(** Boolean comparison of graphs, used to evaluate examples. *)
Definition mgraph_eqb (G1 G2 : MGraph) : bool :=
  bool_decide (gnode G1 = gnode G2) && bool_decide (gedge G1 = gedge G2).

Definition result_is (o : option MGraph) (R : MGraph) : bool :=
  match o with Some G => mgraph_eqb G R | None => false end.

(** [G.add_node(n, attr_dict=a)]: a new node gets [a], an existing one has
    its dictionary updated with [a]. *)
Definition add_node (n : GeneId) (a : Attrs) (G : MGraph) : MGraph :=
  {| gnode := match gnode G !! n with
              | Some d => <[n := dict_update d a]> (gnode G)
              | None => <[n := a]> (gnode G)
              end;
     gedge := gedge G |}.

(** [add_edge] creates a missing endpoint with an empty dictionary. *)
Definition ensure_node (n : GeneId) (G : MGraph) : MGraph :=
  match gnode G !! n with
  | Some _ => G
  | None => {| gnode := <[n := ∅]> (gnode G); gedge := gedge G |}
  end.

(** One [(u, v, key, data)] of [G.add_edges_from]: the data of an existing
    edge with the same key is updated, otherwise the edge is created. *)
Definition add_edge4 (e : EdgeKey * Attrs) (G : MGraph) : MGraph :=
  let '(k, d) := e in
  let G1 := ensure_node k.1.2 (ensure_node k.1.1 G) in
  {| gnode := gnode G1;
     gedge := <[k := dict_update (default ∅ (gedge G1 !! k)) d]> (gedge G1) |}.

Definition add_edges_from (es : list (EdgeKey * Attrs)) (G : MGraph) : MGraph :=
  fold_left (fun acc e => add_edge4 e acc) es G.

(** [G.remove_node(n)]: the node and every edge incident to it. *)
Definition remove_node (n : GeneId) (G : MGraph) : MGraph :=
  {| gnode := delete n (gnode G);
     gedge := filter (fun ke => ke.1.1.1 <> n /\ ke.1.1.2 <> n) (gedge G) |}.

(** The edge list of [G.edges(old, data=True, keys=True)] and
    [G.in_edges(old, ...)], in the order of [map_to_list]. *)
Definition out_edges (old : GeneId) (G : MGraph) : list (EdgeKey * Attrs) :=
  map_to_list (filter (fun ke => ke.1.1.1 = old) (gedge G)).

Definition in_edges (old : GeneId) (G : MGraph) : list (EdgeKey * Attrs) :=
  map_to_list (filter (fun ke => ke.1.1.2 = old) (gedge G)).

(** [new_edges] of [_relabel_inplace] for a multigraph, directed:
<<
new_edges = [(new, new if old == target else target, key, data)
             for (_, target, key, data) in G.edges(old, data=True, keys=True)]
new_edges += [(new if old == source else source, new, key, data)
              for (source, _, key, data) in G.in_edges(old, data=True, keys=True)]
>> *)
Definition repoint_out (old new : GeneId) (e : EdgeKey * Attrs) : EdgeKey * Attrs :=
  let '(k, d) := e in
  ((new, if decide (old = k.1.2) then new else k.1.2, k.2), d).

Definition repoint_in (old new : GeneId) (e : EdgeKey * Attrs) : EdgeKey * Attrs :=
  let '(k, d) := e in
  ((if decide (old = k.1.1) then new else k.1.1, new, k.2), d).

Definition new_edges (old new : GeneId) (G : MGraph) : list (EdgeKey * Attrs) :=
  map (repoint_out old new) (out_edges old G)
  ++ map (repoint_in old new) (in_edges old G).

(** One iteration of the loop of [_relabel_inplace]; [None] is the
    [KeyError] raised when [old] is not in the graph.
<<
for old in nodes:
    try: new = mapping[old]
    except KeyError: continue
    if new == old: continue
    try: G.add_node(new, attr_dict=G.node[old])
    except KeyError: raise KeyError("Node %s is not in the graph"%old)
    new_edges = ...
    G.remove_node(old)
    G.add_edges_from(new_edges)
>> *)
Definition relabel_step (m : gmap GeneId GeneId) (old : GeneId) (G : MGraph)
  : option MGraph :=
  match m !! old with
  | None => Some G
  | Some new =>
      if decide (new = old) then Some G
      else match gnode G !! old with
           | None => None
           | Some a =>
               let G1 := add_node new a G in
               Some (add_edges_from (new_edges old new G1) (remove_node old G1))
           end
  end.

(** [_relabel_inplace(G, m)], run over the processing sequence [nodes]:
    networkx takes a reverse topological order of the graph of [m] when the
    old and new label sets overlap, and the key set of [m] otherwise; the
    sequence is an input of the model. *)
Definition relabel_inplace (m : gmap GeneId GeneId) (nodes : list GeneId)
  (G : MGraph) : option MGraph :=
  fold_left (fun acc old => acc ≫= relabel_step m old) nodes (Some G).

(** [relabel_nodes(G, f, copy=False)] with a function [f]: the dictionary
    [m = dict((n, f(n)) for n in G)] is built first. *)
Definition relabel_nodes (f : GeneId -> GeneId) (nodes : list GeneId)
  (G : MGraph) : option MGraph :=
  relabel_inplace (map_imap (fun n _ => Some (f n)) (gnode G)) nodes G.

(** [lambda n: mapping[n] if n in mapping else n] *)
Definition relabel_fun (mp : gmap GeneId GeneId) (n : GeneId) : GeneId :=
  match mp !! n with Some c => c | None => n end.

(* ------------------------------------------------------------------ *)
(** ** Cell 17: merging the orthology node data

<<
for name, data in g.nodes_iter(data=True):
    if data['type'] in ('Gene','RNA','Protein') and name in mapping:
        g.node[name].update(orthology_undirected.node[mapping[name]])
>>
    The new dictionary of one node; [None] is a [KeyError] ([data['type']]
    or [orthology_undirected.node[...]]). *)

Definition allowed_types : list string := ["Gene"; "RNA"; "Protein"].
(** On shapes that pass the checks, [gather_nd] is the copy loops run on
    the derived values. *)
Lemma parts_gather_nd (params : list T) indices out_shape m :
  (bd <> 0 -> front out_shape = Some (shape_size Bs)) ->
  gather_nd params indices Ps Is out_shape bd m
  = copy_engine params indices
      (batch_size Ps bd) (number_of_slices_to_copy_in_one_batch Is bd)
      (slice_size Ps Is bd) (coordinates_size Is)
      (indices_offsets Ps Is bd) (batch_offset Ps Is bd) (k_1_params Ps bd) m.
Proof.
  intros Hfront.
  pose proof (parts_rank Bs a0 As Ss) as Hrank.
  pose proof (parts_width_pos a0 As) as Hwidth.
  pose proof (rank_nonneg Bs) as HBs. pose proof (rank_nonneg Ss) as HSs.
  pose proof (parts_first_slice_index Bs a0 As Ss Ks Ps_rank) as Hfirst.
  unfold first_slice_index_in_params in Hfirst.
  rewrite parts_coordinates_size in Hfirst.
  unfold gather_nd.
  rewrite (bind_defined T _ Bs) by apply prefix_app.
  assert (Hcheck1 : forall k : Z -> M T unit,
             bind (if bd =? 0 then ret 0 else defined (front out_shape)) k m
             = bind (ret (if bd =? 0 then 0 else shape_size Bs)) k m).
  { intros k. destruct (Z.eqb_spec bd 0) as [E | E]; [ reflexivity | ].
    now rewrite (Hfront E). }
  rewrite Hcheck1. unfold bind at 1, ret at 1.
  replace (negb (bd =? 0) && negb (shape_size Bs =? (if bd =? 0 then 0 else shape_size Bs)))
    with false
    by (destruct (bd =? 0); cbn [negb andb];
        [ reflexivity | now rewrite Z.eqb_refl ]).
  rewrite (bind_defined T _ Bs) by apply prefix_app.
  destruct (list_eq_dec Z.eq_dec Bs Bs) as [_ | ne]; [ | contradiction ].
  cbn [negb].
  rewrite (bind_defined T _ width)
    by (rewrite app_assoc; apply back_last).
  rewrite Hfirst.
  destruct (Z.leb_spec (bd + width) (rank Ps)) as [_ | H]; [ | lia ].
  cbn [negb].
  rewrite (bind_defined T _ Ss).
  2:{ unfold Span_elems, Span_size. cbn [m_begin m_end span_of].
      destruct (Z.leb_spec 0 (bd + width)); [ | lia ].
      destruct (Z.leb_spec (bd + width) (rank Ps)); [ | lia ].
      destruct (Z.leb_spec (rank Ps) (rank Ps)); [ | lia ].
      cbn [andb]. f_equal. rewrite app_assoc.
      rewrite skipn_app_exact by (rewrite length_app; unfold rank; lia).
      apply firstn_all2. rewrite <- app_assoc. unfold rank in *. lia. }
  pose proof (parts_dims_begin Bs a0 As Ss Ks Ps_rank) as Hb.
  pose proof (parts_dims_end Bs a0 As Ss Ks Ps_rank) as He.
  unfold dims_end in He. rewrite Hb in He.
  unfold dims_begin, first_slice_index_in_params in Hb.
  rewrite parts_coordinates_size in Hb, He. rewrite Hfirst in Hb.
  unfold Span_size. cbn [m_begin m_end]. rewrite Hb, He.
  rewrite (bind_defined T _ (strides As (shape_size Ss))).
  2:{ pose proof (rank_nonneg (rev Ss)). pose proof (rank_nonneg (rev As)).
      assert (rank (rev Ss) = rank Ss) by (unfold rank; now rewrite length_rev).
      assert (rank (rev As) = width - 1)
        by (rewrite rank_cons; unfold rank; rewrite length_rev; ring).
      destruct (Z.leb_spec 0 (rank (rev Ss) + rank (rev As))); [ | lia ].
      destruct (Z.leb_spec (rank (rev Ss) + rank (rev As)) (rank Ps)); [ | lia ].
      cbn [andb]. rewrite parts_rev, get_indices_offsets_strides, rev_involutive.
      reflexivity. }
  rewrite (bind_defined T _ (hd 0 (strides As (shape_size Ss))))
    by (destruct (strides As (shape_size Ss)) eqn:E;
        [ now apply strides_nonempty in E | reflexivity ]).
  rewrite (bind_defined T _ a0) by (apply at_app_here; reflexivity).
  rewrite (bind_defined T _ Ks).
  2:{ unfold Span_elems, Span_size. cbn [m_begin m_end span_of].
      assert (HIs : rank Is = bd + rank Ks + 1)
        by (rewrite !rank_app; unfold rank at 3; cbn [length]; lia).
      pose proof (rank_nonneg Ks).
      destruct (Z.leb_spec 0 bd); [ | lia ].
      destruct (Z.leb_spec bd (rank Is - 1)); [ | lia ].
      destruct (Z.leb_spec (rank Is - 1) (rank Is)); [ | lia ].
      cbn [andb]. f_equal.
      rewrite skipn_app_exact by (unfold rank; lia).
      apply firstn_app_exact. unfold rank in *. lia. }
  rewrite parts_batch_size, parts_number_of_slices, parts_slice_size,
    parts_coordinates_size, parts_indices_offsets by exact Ps_rank.
  unfold batch_offset. rewrite parts_indices_offsets, parts_batch_axis by exact Ps_rank.
  reflexivity.
Qed.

Work to be completed:
Your task is to transcribe, with no changes, only the lines of the listing above that lie between the line holding "Definition mgraph_eqb (G1" and the line holding "Definition remove_node (n", inclusive.

Result below:
Definition mgraph_eqb (G1 G2 : MGraph) : bool :=
  bool_decide (gnode G1 = gnode G2) && bool_decide (gedge G1 = gedge G2).

Definition result_is (o : option MGraph) (R : MGraph) : bool :=
  match o with Some G => mgraph_eqb G R | None => false end.

(** [G.add_node(n, attr_dict=a)]: a new node gets [a], an existing one has
    its dictionary updated with [a]. *)
Definition add_node (n : GeneId) (a : Attrs) (G : MGraph) : MGraph :=
  {| gnode := match gnode G !! n with
              | Some d => <[n := dict_update d a]> (gnode G)
              | None => <[n := a]> (gnode G)
              end;
     gedge := gedge G |}.

(** [add_edge] creates a missing endpoint with an empty dictionary. *)
Definition ensure_node (n : GeneId) (G : MGraph) : MGraph :=
  match gnode G !! n with
  | Some _ => G
  | None => {| gnode := <[n := ∅]> (gnode G); gedge := gedge G |}
  end.

(** One [(u, v, key, data)] of [G.add_edges_from]: the data of an existing
    edge with the same key is updated, otherwise the edge is created. *)
Definition add_edge4 (e : EdgeKey * Attrs) (G : MGraph) : MGraph :=
  let '(k, d) := e in
  let G1 := ensure_node k.1.2 (ensure_node k.1.1 G) in
  {| gnode := gnode G1;
     gedge := <[k := dict_update (default ∅ (gedge G1 !! k)) d]> (gedge G1) |}.

Definition add_edges_from (es : list (EdgeKey * Attrs)) (G : MGraph) : MGraph :=
  fold_left (fun acc e => add_edge4 e acc) es G.

(** [G.remove_node(n)]: the node and every edge incident to it. *)
Definition remove_node (n : GeneId) (G : MGraph) : MGraph :=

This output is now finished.